Exact repetition of every record is required.

[Data records]

(** C6, as amended. A controller is built on the distinct visible cells of
    an editor that has a view model, and the deltas of the tracker reach it
    while the view model is there. After every prefix of the deltas the
    cells of the map are exactly the visible cells and the sessions alive
    are exactly the sessions of the map: one session per visible cell, none
    for a cell that is not visible. The next delta disposes the session of
    each cell it removes, which is no longer the session of the cell in the
    map, and gives each cell it adds a session built for it by that delta
    (alive, and of an identity that did not exist before). A delta that
    arrives while the editor has no view model changes nothing. *)
Theorem visibility_lockstep (visibleCells : list Z)
    (es : list ICellVisibilityChangeEvent) (k : nat) :
  NoDup visibleCells → deltasOf (list_to_set visibleCells) es →
  let s := run (take k es) (new visibleCells editorWithViewModel) in
  lockstep (visibleAfter (list_to_set visibleCells) (take k es)) s ∧
  (∀ e, es !! k = Some e →
     let s' := run (take (S k) es) (new visibleCells editorWithViewModel) in
     (∀ h sid, h ∈ removed e → _visibleCells s.1 !! h = Some sid →
        live s'.2 !! sid = None ∧ _visibleCells s'.1 !! h ≠ Some sid) ∧
     (∀ h, h ∈ added e →
        ∃ sid, _visibleCells s'.1 !! h = Some sid ∧ live s'.2 !! sid = Some h ∧
               live s.2 !! sid = None ∧ (nextSession s.2 ≤ sid)%nat)) ∧
  (∀ (e : ICellVisibilityChangeEvent) (s0 : t * Editor),
     hasViewModel s0.2 = false →
     exec (_updateVisibleCells e) s0 = s0 ∧ run [e] s0 = s0).
Proof.
  intros Hnd Hes s.
  destruct (new_lockstep visibleCells Hnd) as (N1 & N2 & N3).
  destruct (run_lockstep (list_to_set visibleCells) (take k es)
              (new visibleCells editorWithViewModel))
    as (R1 & R2 & R3 & R4);
    [apply new_isDisposed | done | done | done | by apply deltasOf_take |].
  fold s in R1, R2, R3, R4. split_and!; [done | |].
  - intros e Hk s'.
    assert (Hs' : s' = exec (forEach (added e) addCell)
                         (exec (forEach (removed e) removeCell) s)).
    { subst s'. rewrite (take_S_r es k e Hk), run_snoc. fold s.
      rewrite notify_eq, R2. by apply updateVisibleCells_eq. }
    pose proof (deltasOf_lookup _ es k e Hes Hk) as He.
    destruct R1 as [Rdom _].
    destruct (updateVisibleCells_lockstep _ e s R3 R4 Rdom He) as (_ & [UA UB] & Udom).
    rewrite updateVisibleCells_eq in UA, UB, Udom by done. rewrite <- Hs' in UA, UB, Udom.
    destruct R4 as [HA HB].
    destruct (removeCells_isDisposed (removed e) s) as [_ Hnext].
    split.
    + intros h sid Hin Hh.
      assert (Hdead : live s'.2 !! sid = None).
      { destruct (live s'.2 !! sid) as [h'|] eqn:Hl; [| done]. rewrite Hs' in Hl.
        apply addCells_fresh in Hl as [Hold | Hnew].
        - rewrite (removeCells_disposed (removed e) s h sid) in Hold; done.
        - rewrite Hnext in Hnew. apply HA in Hh. apply HB in Hh. lia. }
      split; [done |]. intros Hmap. apply UA in Hmap. congruence.
    + intros h Hin.
      destruct (addCells_added (added e) (exec (forEach (removed e) removeCell) s) h Hin)
        as (sid & Hsid & Hle).
      rewrite <- Hs' in Hsid. rewrite Hnext in Hle.
      exists sid. split_and!; [done | by apply UA | | done].
      destruct (live s.2 !! sid) as [h'|] eqn:Hl; [| done].
      apply HB in Hl. lia.
  - intros e s0 Hvm.
    assert (Hskip : exec (_updateVisibleCells e) s0 = s0).
    { unfold exec, _updateVisibleCells, bind, gets. simpl. by rewrite Hvm. }
    split; [done |]. simpl. rewrite notify_eq, Hskip. by destruct (_isDisposed s0.1).
Qed.

Lemma visibility_lockstep_witness :
  let es := [ {| added := [3]; removed := [1] |};
              {| added := [3]; removed := [3; 2] |} ] in
  let s := run (take 1 es) (new [1; 2] editorWithViewModel) in
  lockstep (visibleAfter (list_to_set [1; 2]) (take 1 es)) s ∧
  (∀ e, es !! 1%nat = Some e →
     let s' := run (take 2 es) (new [1; 2] editorWithViewModel) in
     (∀ h sid, h ∈ removed e → _visibleCells s.1 !! h = Some sid →
        live s'.2 !! sid = None ∧ _visibleCells s'.1 !! h ≠ Some sid) ∧
     (∀ h, h ∈ added e →
        ∃ sid, _visibleCells s'.1 !! h = Some sid ∧ live s'.2 !! sid = Some h ∧
               live s.2 !! sid = None ∧ (nextSession s.2 ≤ sid)%nat)) ∧
  (∀ (e : ICellVisibilityChangeEvent) (s0 : t * Editor),
     hasViewModel s0.2 = false →
     exec (_updateVisibleCells e) s0 = s0 ∧ run [e] s0 = s0).
Proof.
  apply (visibility_lockstep [1; 2]
           [ {| added := [3]; removed := [1] |};
             {| added := [3]; removed := [3; 2] |} ] 1).
  - apply NoDup_cons. split; [| apply NoDup_singleton].
    intros Hin. apply list_elem_of_singleton in Hin. discriminate.
  - simpl. unfold deltaOf. simpl. split_and!; try apply NoDup_singleton; try done.
    + intros h Hin. apply list_elem_of_singleton in Hin. subst h.
      intros Hin. exfalso. revert Hin.
      rewrite !elem_of_union, !elem_of_singleton, elem_of_empty. intros [|[|[]]]; discriminate.
    + intros h Hin. apply list_elem_of_singleton in Hin. subst h.
      intros _. apply elem_of_cons. by left.
Defined.

(** Once the controller is disposed its listener is gone: the deltas of the
    observer reach it no more, and no session is built. *)
Lemma run_after_dispose (es : list ICellVisibilityChangeEvent) (s : t * Editor) :
  run es (exec dispose s) = exec dispose s.
Proof.
  assert (Hd : _isDisposed (exec dispose s).1 = true).
  { rewrite dispose_eq. unfold disposeAll, exec, bind, gets, setVisibleCells, modify.
    simpl.
    destruct (forEach (map_to_list (_visibleCells s.1))
                (fun entry => disposeSession entry.2)
                ({| _visibleCells := _visibleCells s.1; _isDisposed := true |}, s.2))
      as [[] s1] eqn:Hs1.
    simpl.
    destruct (disposeEntries_result (map_to_list (_visibleCells s.1))
                ({| _visibleCells := _visibleCells s.1; _isDisposed := true |}, s.2))
      as (D1 & _).
    unfold exec in D1. rewrite Hs1 in D1. simpl in D1. by rewrite D1. }
  revert Hd. generalize (exec dispose s). clear s.
  induction es as [|e es IH]; intros s Hd; [done |].
  simpl. rewrite notify_eq, Hd. by apply IH.
Qed.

[/Data records]

§ Result of the exercise:
(** C6, as amended. A controller is built on the distinct visible cells of
    an editor that has a view model, and the deltas of the tracker reach it
    while the view model is there. After every prefix of the deltas the
    cells of the map are exactly the visible cells and the sessions alive
    are exactly the sessions of the map: one session per visible cell, none
    for a cell that is not visible. The next delta disposes the session of
    each cell it removes, which is no longer the session of the cell in the
    map, and gives each cell it adds a session built for it by that delta
    (alive, and of an identity that did not exist before). A delta that
    arrives while the editor has no view model changes nothing. *)
Theorem visibility_lockstep (visibleCells : list Z)
    (es : list ICellVisibilityChangeEvent) (k : nat) :
  NoDup visibleCells → deltasOf (list_to_set visibleCells) es →
  let s := run (take k es) (new visibleCells editorWithViewModel) in
  lockstep (visibleAfter (list_to_set visibleCells) (take k es)) s ∧
  (∀ e, es !! k = Some e →
     let s' := run (take (S k) es) (new visibleCells editorWithViewModel) in
     (∀ h sid, h ∈ removed e → _visibleCells s.1 !! h = Some sid →
        live s'.2 !! sid = None ∧ _visibleCells s'.1 !! h ≠ Some sid) ∧
     (∀ h, h ∈ added e →
        ∃ sid, _visibleCells s'.1 !! h = Some sid ∧ live s'.2 !! sid = Some h ∧
               live s.2 !! sid = None ∧ (nextSession s.2 ≤ sid)%nat)) ∧
  (∀ (e : ICellVisibilityChangeEvent) (s0 : t * Editor),
     hasViewModel s0.2 = false →
     exec (_updateVisibleCells e) s0 = s0 ∧ run [e] s0 = s0).
Proof.
  intros Hnd Hes s.
  destruct (new_lockstep visibleCells Hnd) as (N1 & N2 & N3).
  destruct (run_lockstep (list_to_set visibleCells) (take k es)
              (new visibleCells editorWithViewModel))
    as (R1 & R2 & R3 & R4);
    [apply new_isDisposed | done | done | done | by apply deltasOf_take |].
  fold s in R1, R2, R3, R4. split_and!; [done | |].
  - intros e Hk s'.
    assert (Hs' : s' = exec (forEach (added e) addCell)
                         (exec (forEach (removed e) removeCell) s)).
    { subst s'. rewrite (take_S_r es k e Hk), run_snoc. fold s.
      rewrite notify_eq, R2. by apply updateVisibleCells_eq. }
    pose proof (deltasOf_lookup _ es k e Hes Hk) as He.
    destruct R1 as [Rdom _].
    destruct (updateVisibleCells_lockstep _ e s R3 R4 Rdom He) as (_ & [UA UB] & Udom).
    rewrite updateVisibleCells_eq in UA, UB, Udom by done. rewrite <- Hs' in UA, UB, Udom.
    destruct R4 as [HA HB].
    destruct (removeCells_isDisposed (removed e) s) as [_ Hnext].
    split.
    + intros h sid Hin Hh.
      assert (Hdead : live s'.2 !! sid = None).
      { destruct (live s'.2 !! sid) as [h'|] eqn:Hl; [| done]. rewrite Hs' in Hl.
        apply addCells_fresh in Hl as [Hold | Hnew].
        - rewrite (removeCells_disposed (removed e) s h sid) in Hold; done.
        - rewrite Hnext in Hnew. apply HA in Hh. apply HB in Hh. lia. }
      split; [done |]. intros Hmap. apply UA in Hmap. congruence.
    + intros h Hin.
      destruct (addCells_added (added e) (exec (forEach (removed e) removeCell) s) h Hin)
        as (sid & Hsid & Hle).
      rewrite <- Hs' in Hsid. rewrite Hnext in Hle.
      exists sid. split_and!; [done | by apply UA | | done].
      destruct (live s.2 !! sid) as [h'|] eqn:Hl; [| done].
      apply HB in Hl. lia.
  - intros e s0 Hvm.
    assert (Hskip : exec (_updateVisibleCells e) s0 = s0).
    { unfold exec, _updateVisibleCells, bind, gets. simpl. by rewrite Hvm. }
    split; [done |]. simpl. rewrite notify_eq, Hskip. by destruct (_isDisposed s0.1).
Qed.

Lemma visibility_lockstep_witness :
  let es := [ {| added := [3]; removed := [1] |};
              {| added := [3]; removed := [3; 2] |} ] in
  let s := run (take 1 es) (new [1; 2] editorWithViewModel) in
  lockstep (visibleAfter (list_to_set [1; 2]) (take 1 es)) s ∧
  (∀ e, es !! 1%nat = Some e →
     let s' := run (take 2 es) (new [1; 2] editorWithViewModel) in
     (∀ h sid, h ∈ removed e → _visibleCells s.1 !! h = Some sid →
        live s'.2 !! sid = None ∧ _visibleCells s'.1 !! h ≠ Some sid) ∧
     (∀ h, h ∈ added e →
        ∃ sid, _visibleCells s'.1 !! h = Some sid ∧ live s'.2 !! sid = Some h ∧
               live s.2 !! sid = None ∧ (nextSession s.2 ≤ sid)%nat)) ∧
  (∀ (e : ICellVisibilityChangeEvent) (s0 : t * Editor),
     hasViewModel s0.2 = false →
     exec (_updateVisibleCells e) s0 = s0 ∧ run [e] s0 = s0).
Proof.
  apply (visibility_lockstep [1; 2]
           [ {| added := [3]; removed := [1] |};
             {| added := [3]; removed := [3; 2] |} ] 1).
  - apply NoDup_cons. split; [| apply NoDup_singleton].
    intros Hin. apply list_elem_of_singleton in Hin. discriminate.
  - simpl. unfold deltaOf. simpl. split_and!; try apply NoDup_singleton; try done.
    + intros h Hin. apply list_elem_of_singleton in Hin. subst h.
      intros Hin. exfalso. revert Hin.
      rewrite !elem_of_union, !elem_of_singleton, elem_of_empty. intros [|[|[]]]; discriminate.
    + intros h Hin. apply list_elem_of_singleton in Hin. subst h.
      intros _. apply elem_of_cons. by left.
Defined.

(** Once the controller is disposed its listener is gone: the deltas of the
    observer reach it no more, and no session is built. *)
Lemma run_after_dispose (es : list ICellVisibilityChangeEvent) (s : t * Editor) :
  run es (exec dispose s) = exec dispose s.
Proof.
  assert (Hd : _isDisposed (exec dispose s).1 = true).
  { rewrite dispose_eq. unfold disposeAll, exec, bind, gets, setVisibleCells, modify.
    simpl.
    destruct (forEach (map_to_list (_visibleCells s.1))
                (fun entry => disposeSession entry.2)
                ({| _visibleCells := _visibleCells s.1; _isDisposed := true |}, s.2))
      as [[] s1] eqn:Hs1.
    simpl.
    destruct (disposeEntries_result (map_to_list (_visibleCells s.1))
                ({| _visibleCells := _visibleCells s.1; _isDisposed := true |}, s.2))
      as (D1 & _).
    unfold exec in D1. rewrite Hs1 in D1. simpl in D1. by rewrite D1. }
  revert Hd. generalize (exec dispose s). clear s.
  induction es as [|e es IH]; intros s Hd; [done |].
  simpl. rewrite notify_eq, Hd. by apply IH.
Qed.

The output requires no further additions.